Love is like a collection of mixed feelings; love is the only emotion, after fear that can make you feel everything at the same time. Also, the feelings are very evenly distributed.
A little bit of the butterflies roaming in the tummy, with a dash of the “walking on clouds and violin playing in the background”. A lot of awareness that this is happening for real, followed by the subtle, pure and equally erotic physical attraction that there can ever be. Now, this is the scenario of most of the relationships, the ones with the normal start.
Then what about the cases where there is love but no physical attraction? Because obviously, we cannot force our sexual attractions, and when there is no physical attraction. Let’s admit it, couples are bound to have intimacy issues and they may turn severe.
Talking about this very situation, I believe this to be a two theory concept:
One in which the two people are really in love but there is some kind of a physical glitch (maybe a deformity, some extra mole on a weird place or anything that does not lies up to the other person’s expectations.).
Second, when you fall in love with the very existence of the person, there is no sexual or physical attraction whatsoever, you just admire the person.
Now in the second case, the word ‘love’ is not to be confused with something a couple in relation or marriage has. It can be anything, like a friend has for some other friend. It is the first situation that causes a problem because:
COME ON! Why would you judge someone physically, especially the person you claim you are in love with!? It’s their body and that’s how they were born! Doesn’t leave them any choice does it?
Secondly, if you really have a very strong feeling about the person and are not sexually attracted, it’s okay; give it some time. Although sexual attractions cannot be controlled but they can definitely be educated, they can be induced with time. I understand that our conscious self is drawn to the positive qualities we yearn for, but being accepting and sharing an unconditional love is totally on an individual.
The simple logic behind this is, when there is love, there is a physical attraction, that’s how the human mind works. If there’s no physical attraction, then that would be straight away called ‘admiration’. So, there are ways by which the physical attraction can be induced (because, your inhibitions are rooted in your mind, and that’s what stops you, as we know it that “the mind limits the body”)

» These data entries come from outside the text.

(** X15. [start_pmc8_motion] reports no failure of the rate commands: once
    the mount is found not to be slewing it returns [true] whatever
    happens on the line afterwards, for every direction and every speed
    index.  It returns [false] only when the mount is slewing or the slewing
    test itself fails, and then nothing more is done. *)
Theorem start_pmc8_motion_reports_no_failure (dir : PMC8_DIRECTION)
        (mode : Z) (w w0 : world) (slewing : option bool) :
  get_pmc8_is_scope_slewing w = Some (slewing, w0) ->
  (slewing = Some false ->
   exists w', start_pmc8_motion dir mode w = Some (true, w'))
  /\ (slewing <> Some false ->
      start_pmc8_motion dir mode w = Some (false, w0)).
Proof.
  intros Hs. split.
  - intros ->.
    unfold start_pmc8_motion. unfold bind at 1. rewrite Hs.
    pose proof (convert_movespeedindex_to_rate_range mode) as R.
    set (r := convert_movespeedindex_to_rate mode) in *.
    assert ((if (r >? PMC8_MAX_MOVE_MOTOR_RATE)%Z
             then PMC8_MAX_MOVE_MOTOR_RATE
             else if (r <? - PMC8_MAX_MOVE_MOTOR_RATE)%Z
                  then (- PMC8_MAX_MOVE_MOTOR_RATE)%Z else r) = r) as ->.
    { unfold PMC8_MAX_MOVE_MOTOR_RATE.
      destruct (Z.gtb_spec r (256 * 15)); [lia |].
      destruct (Z.ltb_spec r (- (256 * 15))); lia. }
    set (rarate := match dir with
                   | PMC8_W => r
                   | PMC8_E => (- r)%Z
                   | _ => 0%Z
                   end).
    set (decrate := match dir with
                    | PMC8_N => r
                    | PMC8_S => (- r)%Z
                    | _ => 0%Z
                    end).
    assert (Qabs (inject_Z rarate) <= 3840) as Hra.
    { change 3840 with (inject_Z 3840). apply Qabs_inject_Z_le.
      unfold rarate. destruct dir; lia. }
    assert (Qabs (inject_Z decrate) <= 3840) as Hde.
    { change 3840 with (inject_Z 3840). apply Qabs_inject_Z_le.
      unfold decrate. destruct dir; lia. }
    clearbody rarate decrate.
    assert (exists w1,
               (if negb (rarate =? 0)%Z
                then set_pmc8_custom_ra_move_rate (inject_Z rarate) ;; ret tt
                else ret tt) w0 = Some (tt, w1)) as (w1 & E1).
    { destruct (negb (rarate =? 0)%Z); [| now exists w0].
      destruct (custom_move_rates_return (inject_Z rarate) w0 Hra)
        as [(b & w1 & E & _) _].
      exists w1. unfold bind. now rewrite E. }
    assert (exists w2,
               (if negb (decrate =? 0)%Z
                then set_pmc8_custom_dec_move_rate (inject_Z decrate) ;; ret tt
                else ret tt) w1 = Some (tt, w2)) as (w2 & E2).
    { destruct (negb (decrate =? 0)%Z); [| now exists w1].
      destruct (custom_move_rates_return (inject_Z decrate) w1 Hde)
        as [_ (b & w2 & E & _)].
      exists w2. unfold bind. now rewrite E. }
    exists w2. unfold bind at 1. rewrite E1.
    unfold bind at 1. rewrite E2. reflexivity.
  - intros Hn. unfold start_pmc8_motion. unfold bind at 1. rewrite Hs.
    destruct slewing as [[|] |]; [reflexivity | congruence | reflexivity].
Qed.

Lemma start_pmc8_motion_reports_no_failure_witness :
  let w := real_world [Reply "ESGr0000035!"; Reply "ESGr1000000!";
                       WriteFails] in
  let w0 := state_after get_pmc8_is_scope_slewing w in
  get_pmc8_is_scope_slewing w = Some (Some false, w0)
  /\ line w0 = [WriteFails]
  /\ exists w', start_pmc8_motion PMC8_N 2 w = Some (true, w').
Proof.
  intros w w0.
  assert (get_pmc8_is_scope_slewing w = Some (Some false, w0)) as A
      by (vm_compute; reflexivity).
  split; [exact A |]. split; [reflexivity |].
  destruct (start_pmc8_motion_reports_no_failure PMC8_N 2 w w0 (Some false) A)
    as [H _].
  exact (H eq_refl).
Defined.

(** The two frames that stop an axis. *)
Lemma stop_axis_run axis w :
  pmc8_simulation w = false ->
  exists b w' k,
    set_pmc8_axis_move_rate axis 0 w = Some (b, w')
    /\ same_mount w w'
    /\ sent w' = sent w
                 ++ firstn k [("ESSd" ++ sprintf_d (axis_number axis) ++ "1!")%string;
                              ("ESSr" ++ sprintf_d (axis_number axis) ++ "0000!")%string]
    /\ (b = true -> k = 2%nat).
Proof.
  intros Hsim.
  assert (Qabs 0 <= 3840) as Hr by (vm_compute; discriminate).
  destruct (set_pmc8_axis_move_rate_run axis 0 w Hr)
    as (rv & Ec & _ & _ & Hoff).
  assert (rv = 0%Z) as -> by (vm_compute in Ec; now injection Ec).
  exact (Hoff Hsim).
Qed.

(** X16. Off simulation [abort_pmc8] stops the RA axis and then the Dec
    axis, each with a direction frame and a rate frame: what it wrote is a
    prefix of those four frames, all four when it returns [true], and the Dec
    axis is commanded only after the RA axis was stopped.
    [stop_pmc8_motion] writes a prefix of the two frames of one axis, the
    Dec axis for north and south and the RA axis for west and east. *)
Theorem abort_pmc8_frames (w : world) :
  pmc8_simulation w = false ->
  (exists b w' k,
      abort_pmc8 w = Some (b, w')
      /\ same_mount w w'
      /\ sent w' = sent w ++ firstn k ["ESSd01!"; "ESSr00000!";
                                       "ESSd11!"; "ESSr10000!"]%string
      /\ (b = true -> k = 4%nat))
  /\ (forall dir,
         let axis := match dir with
                     | PMC8_N | PMC8_S => PMC8_DEC_AXIS
                     | PMC8_W | PMC8_E => PMC8_RA_AXIS
                     end in
         exists b w' k,
           stop_pmc8_motion dir w = Some (b, w')
           /\ same_mount w w'
           /\ sent w' = sent w
                        ++ firstn k [("ESSd" ++ sprintf_d (axis_number axis)
                                             ++ "1!")%string;
                                     ("ESSr" ++ sprintf_d (axis_number axis)
                                             ++ "0000!")%string]
           /\ (b = true -> k = 2%nat)).
Proof.
  intros Hsim. split.
  - unfold abort_pmc8. rewrite off_simulation by exact Hsim.
    unfold set_pmc8_custom_ra_move_rate, set_pmc8_custom_dec_move_rate.
    change (Qltb (inject_Z PMC8_MAX_MOVE_MOTOR_RATE) (Qabs 0)) with false.
    cbv iota.
    destruct (stop_axis_run PMC8_RA_AXIS w Hsim)
      as (b1 & w1 & k1 & E1 & M1 & S1 & K1).
    unfold bind at 1. rewrite E1.
    destruct b1; cbn [negb].
    + rewrite (K1 eq_refl) in S1.
      assert (pmc8_simulation w1 = false) as Hsim1
          by (destruct M1 as (A & _); congruence).
      destruct (stop_axis_run PMC8_DEC_AXIS w1 Hsim1)
        as (b2 & w2 & k2 & E2 & M2 & S2 & K2).
      unfold bind at 1. rewrite E2.
      exists b2, w2, (2 + k2)%nat.
      split; [destruct b2; reflexivity |].
      split; [exact (same_mount_trans _ _ _ M1 M2) |].
      split.
      * rewrite S2, S1, <- app_assoc. reflexivity.
      * intros B. now rewrite (K2 B).
    + exists false, w1, (Nat.min k1 2).
      split; [reflexivity |]. split; [exact M1 |].
      split; [| discriminate].
      rewrite S1. f_equal.
      destruct k1 as [| [| [| k1]]]; reflexivity.
  - intros dir axis.
    unfold stop_pmc8_motion, set_pmc8_custom_ra_move_rate,
      set_pmc8_custom_dec_move_rate.
    change (Qltb (inject_Z PMC8_MAX_MOVE_MOTOR_RATE) (Qabs 0)) with false.
    cbv iota.
    destruct dir; exact (stop_axis_run _ w Hsim).
Qed.

Lemma abort_pmc8_frames_witness :
  let w := real_world [Reply "ESSd01!"; Reply "ESSr00000!";
                       Reply "ESSd11!"; Reply "ESSr10000!"] in
  pmc8_simulation w = false
  /\ result_of abort_pmc8 w = Some true
  /\ sent (state_after abort_pmc8 w)
     = ["ESSd01!"; "ESSr00000!"; "ESSd11!"; "ESSr10000!"]%string.
Proof.
  intros w.
  assert (pmc8_simulation w = false) as A by reflexivity.
  split; [exact A |].
  destruct (abort_pmc8_frames w A) as [(b & w' & k & E & _ & S & K) _].
  unfold result_of, state_after. rewrite E.
  assert (b = true) as -> by (vm_compute in E; now injection E).
  split; [reflexivity |]. rewrite S, (K eq_refl). reflexivity.
Defined.

(** ** PMC-Eight: the rate converters as functions of the rate *)

Local Open Scope Q_scope.

Lemma Qtrunc_monotone p q : p <= q -> (Qtrunc p <= Qtrunc q)%Z.
Proof.
  intros H.
  destruct (Qlt_le_dec p 0) as [Pn | Pp]; destruct (Qlt_le_dec q 0) as [Qn | Qp].
  - rewrite !Qtrunc_ceiling by lra. now apply Qceiling_resp_le.
  - destruct (Qtrunc_sign p) as [_ Sp]. destruct (Qtrunc_sign q) as [Sq _].
    assert (p <= 0) as P0 by lra. specialize (Sp P0). specialize (Sq Qp). lia.
  - lra.
  - rewrite !Qtrunc_floor by lra. now apply Qfloor_resp_le.
Qed.

Lemma clamp_rate_monotone limit m n :
  (0 <= limit)%Z -> (m <= n)%Z -> (clamp_rate limit m <= clamp_rate limit n)%Z.
Proof.
  intros L H. unfold clamp_rate.
  destruct (Z.gtb_spec m limit); destruct (Z.gtb_spec n limit);
    destruct (Z.ltb_spec m (- limit)); destruct (Z.ltb_spec n (- limit)); lia.
Qed.

Lemma clamp_rate_at_limit limit m :
  (0 <= limit)%Z -> (limit <= m)%Z -> clamp_rate limit m = limit.
Proof.
  intros L H. unfold clamp_rate.
  destruct (Z.gtb_spec m limit); [reflexivity |].
  destruct (Z.ltb_spec m (- limit)); lia.
Qed.

Lemma cast_int_value q c : cast_int q = Some c -> c = Qtrunc q.
Proof.
  unfold cast_int. destruct (in_int (Qtrunc q)); [| discriminate].
  now intros [= <-].
Qed.

(** X17. Both rate converters are monotone in the rate and saturate: the
    track rate reaches its limit of 2641 at 2641 * 9 / 800 arcsec/s, just
    under twice the sidereal rate, and the move rate reaches its limit of
    3840 at 1080 arcsec/s, so that every faster move, the 3840 arcsec/s of
    speed index 3 among them, is sent as the motor rate of 1080 arcsec/s. *)
Theorem motor_rates_saturate (rate rate' : Q) (m m' n n' : Z) :
  rate <= rate' ->
  convert_precise_rate_to_motor rate = Some m ->
  convert_precise_rate_to_motor rate' = Some m' ->
  convert_move_rate_to_motor rate = Some n ->
  convert_move_rate_to_motor rate' = Some n' ->
  (m <= m')%Z /\ (n <= n')%Z
  /\ (2641 * (9 # 800) <= rate -> m = 2641%Z)
  /\ (1080 <= rate -> n = 3840%Z)
  /\ convert_move_rate_to_motor (inject_Z (convert_movespeedindex_to_rate 3))
     = convert_move_rate_to_motor 1080.
Proof.
  intros H Em Em' En En'.
  unfold convert_precise_rate_to_motor in Em, Em'.
  unfold convert_move_rate_to_motor in En, En'.
  set (k := PMC8_AXIS0_SCALE / ARCSEC_IN_CIRCLE) in *.
  assert (k == 32 # 9) as Ek by reflexivity.
  destruct (cast_int (25 * rate * k)) as [a |] eqn:Ea; [| discriminate Em].
  destruct (cast_int (25 * rate' * k)) as [a' |] eqn:Ea'; [| discriminate Em'].
  destruct (cast_int (rate * k)) as [b |] eqn:Eb; [| discriminate En].
  destruct (cast_int (rate' * k)) as [b' |] eqn:Eb'; [| discriminate En'].
  apply cast_int_value in Ea, Ea', Eb, Eb'.
  injection Em as <-. injection Em' as <-.
  injection En as <-. injection En' as <-.
  clearbody k.
  assert (a <= a')%Z as Ha
      by (subst a a'; apply Qtrunc_monotone; rewrite Ek; lra).
  assert (b <= b')%Z as Hb
      by (subst b b'; apply Qtrunc_monotone; rewrite Ek; lra).
  split; [apply clamp_rate_monotone; [unfold PMC8_MAX_PRECISE_MOTOR_RATE; lia
                                     | exact Ha] |].
  split; [apply clamp_rate_monotone; [unfold PMC8_MAX_MOVE_MOTOR_RATE; lia
                                     | exact Hb] |].
  split; [| split; [| reflexivity]].
  - intros S.
    assert (2641 <= a)%Z as La.
    { subst a. change 2641%Z with (Qtrunc 2641).
      apply Qtrunc_monotone. rewrite Ek. lra. }
    apply clamp_rate_at_limit; [unfold PMC8_MAX_PRECISE_MOTOR_RATE; lia |].
    exact La.
  - intros S.
    assert (3840 <= b)%Z as Lb.
    { subst b. change 3840%Z with (Qtrunc 3840).
      apply Qtrunc_monotone. rewrite Ek. lra. }
    apply clamp_rate_at_limit; [unfold PMC8_MAX_MOVE_MOTOR_RATE; lia |].
    exact Lb.
Qed.

Lemma motor_rates_saturate_witness :
  1080 <= 3840
  /\ convert_precise_rate_to_motor 1080 = Some 2641%Z
  /\ convert_precise_rate_to_motor 3840 = Some 2641%Z
  /\ convert_move_rate_to_motor 1080 = Some 3840%Z
  /\ convert_move_rate_to_motor 3840 = Some 3840%Z
  /\ ((2641 <= 2641)%Z /\ (3840 <= 3840)%Z
      /\ (2641 * (9 # 800) <= 1080 -> 2641%Z = 2641%Z)
      /\ (1080 <= 1080 -> 3840%Z = 3840%Z)
      /\ convert_move_rate_to_motor (inject_Z (convert_movespeedindex_to_rate 3))
         = convert_move_rate_to_motor 1080).
Proof.
  assert (1080 <= 3840) as A by lra.
  assert (convert_precise_rate_to_motor 1080 = Some 2641%Z) as B by reflexivity.
  assert (convert_precise_rate_to_motor 3840 = Some 2641%Z) as C by reflexivity.
  assert (convert_move_rate_to_motor 1080 = Some 3840%Z) as D by reflexivity.
  assert (convert_move_rate_to_motor 3840 = Some 3840%Z) as E by reflexivity.
  split; [exact A |]. split; [exact B |]. split; [exact C |].
  split; [exact D |]. split; [exact E |].
  exact (motor_rates_saturate 1080 3840 2641 2641 3840 3840 A B C D E).
Defined.

(** ** PMC-Eight: the direction of an axis *)

Local Open Scope Z_scope.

Firstly, if you meet someone for the very first time, don’t make a quick decision based on the fact that you are not attracted physically right away. Remember, slow physical attraction makes you come face to face with the quality of that person.
As easy it is to assess the imperfections in a person, it’s equally difficult to observe and hold on to the actual spirit of that person. So when you know that what you have is love, look out for the deeper aspects of connecting with your partner, because, what is love without hurdles.
As time passes by, start to care for the person deeply. Our human mind happens to get attached to the person we deeply care about. It grows some imaginary tendrils in order to connect to that very person and that’s how our imagination, of sexual attraction, grows. That’s how our psyche creates attachments.
Try to focus more on your desire that you carry for the person rather than just pinpointing on the superficial qualities. ‘Coz, more the focus on the things that trigger our desire towards them, the more passion it builds.
Don’t force your feelings, let it come to you, like a normal flow of feelings. It’s often seen that when we force our feelings, it creates a further block which is absolutely not needed in this case.
Think both emotionally and physically.
Remember there is nothing wrong in taking things slow. You absolutely need not feel threatened about why you are catching feelings slowly. It is a good sign. Start slow, bit-by-bit, take one step at a time. Start with holding hands and walking, or sit beside each other on the movies holding hands. An innocent peck on the cheek if you don’t want to lunge onto kissing yet. All of this is absolutely okay. And it is because of the fact that we should learn to walk before we run.